Dans les villages du pays Boulonnais, tuer le cochon était jadis une fête à laquelle étaient conviés tous les gens de la ferme. « Le matin, dit E. Deseille, était marqué par l’absorption des funérailles de l’animal c’est-à-dire tripailles, pieds et oreilles ». Et le soir, c’était le grand repas composé de porc bouilli, de saucisses, d’un pâté de foie, de boudin et d’un « tief de porc » mot qui désigne un jambon rôti.

L’écrivain Charles d’Héricault sorti de l’anonymat par P.A. Wimet, né à Boulogne en 1823, passa toute sa jeunesse dans la ferme familiale de Questrecques. Il a laissé des pages savoureuses concernant ses souvenirs d’enfance dans ce village du Haut Boulonnais. Il raconte notamment ce qu’était la boudinée. Ecoutons- le.
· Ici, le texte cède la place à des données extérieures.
(** * Multi-timeframe candlestick analyzer: a shallow embedding

    This file embeds the pure core of [xauusd_candles_modes.py]: the candle
    geometry, the seven pattern detectors, the per-timeframe analyzer and the
    cross-timeframe aggregator, and proves properties of them.

    Numbers.  Every price, score and weight of the program is a Python float,
    that is a binary64 number, and every finite binary64 number is a
    rational.  Floats are therefore values of [Q]; the comparison operators
    of the program become the boolean comparisons of [Q], and [int(...)] is
    truncation towards zero.  The detectors and the analyzer only compare,
    subtract and scale prices, and are stated in exact arithmetic.  The
    aggregator is given twice: [aggregate_signals] computes exactly, and
    [fl_aggregate_signals] rounds the result of every arithmetic operation;
    with [round_binary64] it is the computation of the program, with the
    identity it is [aggregate_signals].  What is stated of
    [aggregate_signals] is to be read up to these roundings; what depends on
    them (the integer confidence) is stated of [fl_aggregate_signals].

    Errors.  The two places where the Python code could raise ([df.loc] on a
    missing label and a float division by zero) are kept as an explicit
    error result, so that "returns a result" is a statement of its own. *)

From stdpp Require Import gmap strings.
From Stdlib Require Import QArith Qabs Qminmax Qround Qpower Lqa Lia DecimalString.

Local Open Scope Q_scope.

(** ** Python values *)

Inductive PyError : Set :=
| KeyError
| ZeroDivisionError.

Inductive result (A : Type) : Type :=
| Ok (a : A)
| Raise (e : PyError).

Arguments Ok {A} a.
Arguments Raise {A} e.

Definition bind {A B : Type} (m : result A) (k : A -> result B) : result B :=
  match m with
  | Ok a => k a
  | Raise e => Raise e
  end.

Notation "'do' x <~ m 'in' k" := (bind m (fun x => k))
  (at level 10, x name, m at level 100, k at level 200).

(** [a < b] on floats. *)
Definition Qltb (a b : Q) : bool := negb (Qle_bool b a).

(** [x / y] on Python floats raises when [y] is zero. *)
Definition py_div (x y : Q) : result Q :=
  if Qeq_bool y 0 then Raise ZeroDivisionError else Ok (x / y).

(** [int(x)]: truncation towards zero. *)
Definition py_int (x : Q) : Z := Z.quot (Qnum x) (Zpos (Qden x)).

(** [str] of a float whose value is integral, as in ["score=20.0"].  The
    running score of the analyzer only ever holds such values. *)
Definition py_float_str (x : Q) : string :=
  let r := Qred x in
  let n := NilZero.string_of_int (Z.to_int (Qnum r)) in
  if Pos.eqb (Qden r) 1 then n +:+ ".0"
  else n +:+ "/" +:+ NilZero.string_of_uint (Pos.to_uint (Qden r)).

(** ** Configuration *)

Definition TF_WEIGHTS : gmap string Q :=
  list_to_map [("M15"%string, 0.8); ("H1"%string, 1.0);
               ("H4"%string, 1.5); ("D1"%string, 2.0)].

Definition DOJI_PCT : Q := 0.1.
Definition HAMMER_BODY_MAX : Q := 0.35.
Definition SHADOW_RATIO : Q := 2.0.

(** ** Candles *)

(** One row of the OHLC frame.  [Date] is the timestamp column that
    [reset_index] produces; it is absent when the index had another name. *)
Record Row : Set := mkRow {
  Date : option Z;
  Open : Q;
  High : Q;
  Low : Q;
  Close : Q
}.

Record Components : Set := mkComponents {
  c_open : Q;
  c_high : Q;
  c_low : Q;
  c_close : Q;
  body : Q;
  upper : Q;
  lower : Q;
  range : Q
}.

Definition candle_components (row : Row) : Components :=
  let o := Open row in
  let h := High row in
  let l := Low row in
  let c := Close row in
  let body := Qabs (c - o) in
  let upper_shadow := h - Qmax c o in
  let lower_shadow := Qmin c o - l in
  let range_ := if Qltb l h then h - l else 1e-9 in
  {| c_open := o; c_high := h; c_low := l; c_close := c; body := body;
     upper := upper_shadow; lower := lower_shadow; range := range_ |}.

(** ** Pattern detectors *)

Definition is_doji_pct (row : Row) (pct : Q) : bool :=
  let comp := candle_components row in
  Qle_bool (body comp) (pct * range comp).

(** [is_doji(row)] with the default threshold. *)
Definition is_doji (row : Row) : bool := is_doji_pct row DOJI_PCT.

Definition is_bullish_engulfing (prev_row : option Row) (row : Row) : bool :=
  match prev_row with
  | None => false
  | Some prev_row =>
    if negb (Qltb (Close prev_row) (Open prev_row) && Qltb (Open row) (Close row))
    then false
    else
      let prev_low := Qmin (Open prev_row) (Close prev_row) in
      let prev_high := Qmax (Open prev_row) (Close prev_row) in
      let cur_low := Qmin (Open row) (Close row) in
      let cur_high := Qmax (Open row) (Close row) in
      Qle_bool cur_low prev_low && Qle_bool prev_high cur_high
  end.

Definition is_bearish_engulfing (prev_row : option Row) (row : Row) : bool :=
  match prev_row with
  | None => false
  | Some prev_row =>
    if negb (Qltb (Open prev_row) (Close prev_row) && Qltb (Close row) (Open row))
    then false
    else
      let prev_low := Qmin (Open prev_row) (Close prev_row) in
      let prev_high := Qmax (Open prev_row) (Close prev_row) in
      let cur_low := Qmin (Open row) (Close row) in
      let cur_high := Qmax (Open row) (Close row) in
      Qle_bool cur_low prev_low && Qle_bool prev_high cur_high
  end.

Definition is_hammer (row : Row) : bool :=
  let comp := candle_components row in
  if Qeq_bool (body comp) 0 then false
  else
    let body_to_range := body comp / range comp in
    Qle_bool body_to_range HAMMER_BODY_MAX
    && Qle_bool (SHADOW_RATIO * body comp) (lower comp)
    && Qle_bool (upper comp) (body comp * 1.0).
” C’était aux environs de 1830 ou 1831 et je me plais à dire, avec coquetterie, que j’étais alors extrêmement jeune, à telle enseigne que j’étais assis sur les genoux de Marie Jeanne Aulard. Mais j’ai oublié le jour et peut-être bien l’année Avais-je cinq ans, six ans, sept peut-être ? Je sais qu’on était en hiver car le feu flamboyait dans la cheminée…. Je me rappelle qu’il commençait à neiger car les voisins en entrant faisaient brou, et ce n’est qu’après avoir secoué leurs pieds blancs qu’ils lançaient la formule traditionnelle : “Bonsoi, mam’zelle, petit Charles et la compagnie. Mais je me rappelle surtout ce qu’était la Boudinée. Ah ! la boudinée ! jour de liesse et de friandise. Pensez donc ! Chacun des domestiques, outre l’ordinaire (c’est-à-dire la bonne soupe aux choux, le lard entouré de pommes de terre qu’on mangeait sur une tranche de pain en guise d’assiette), avait eu le tiers d’une petite aune de boudin. On avait tiré du cidre-moitié à la bonne barrique, et le petit verre d’eau de vie terminait le dîner ; car le café était apparu dans la campagne boulonnaise à peu près vers le temps du couronnement de Charles X et il était encore pour nos paysans un  breuvage aussi rare que le vin.”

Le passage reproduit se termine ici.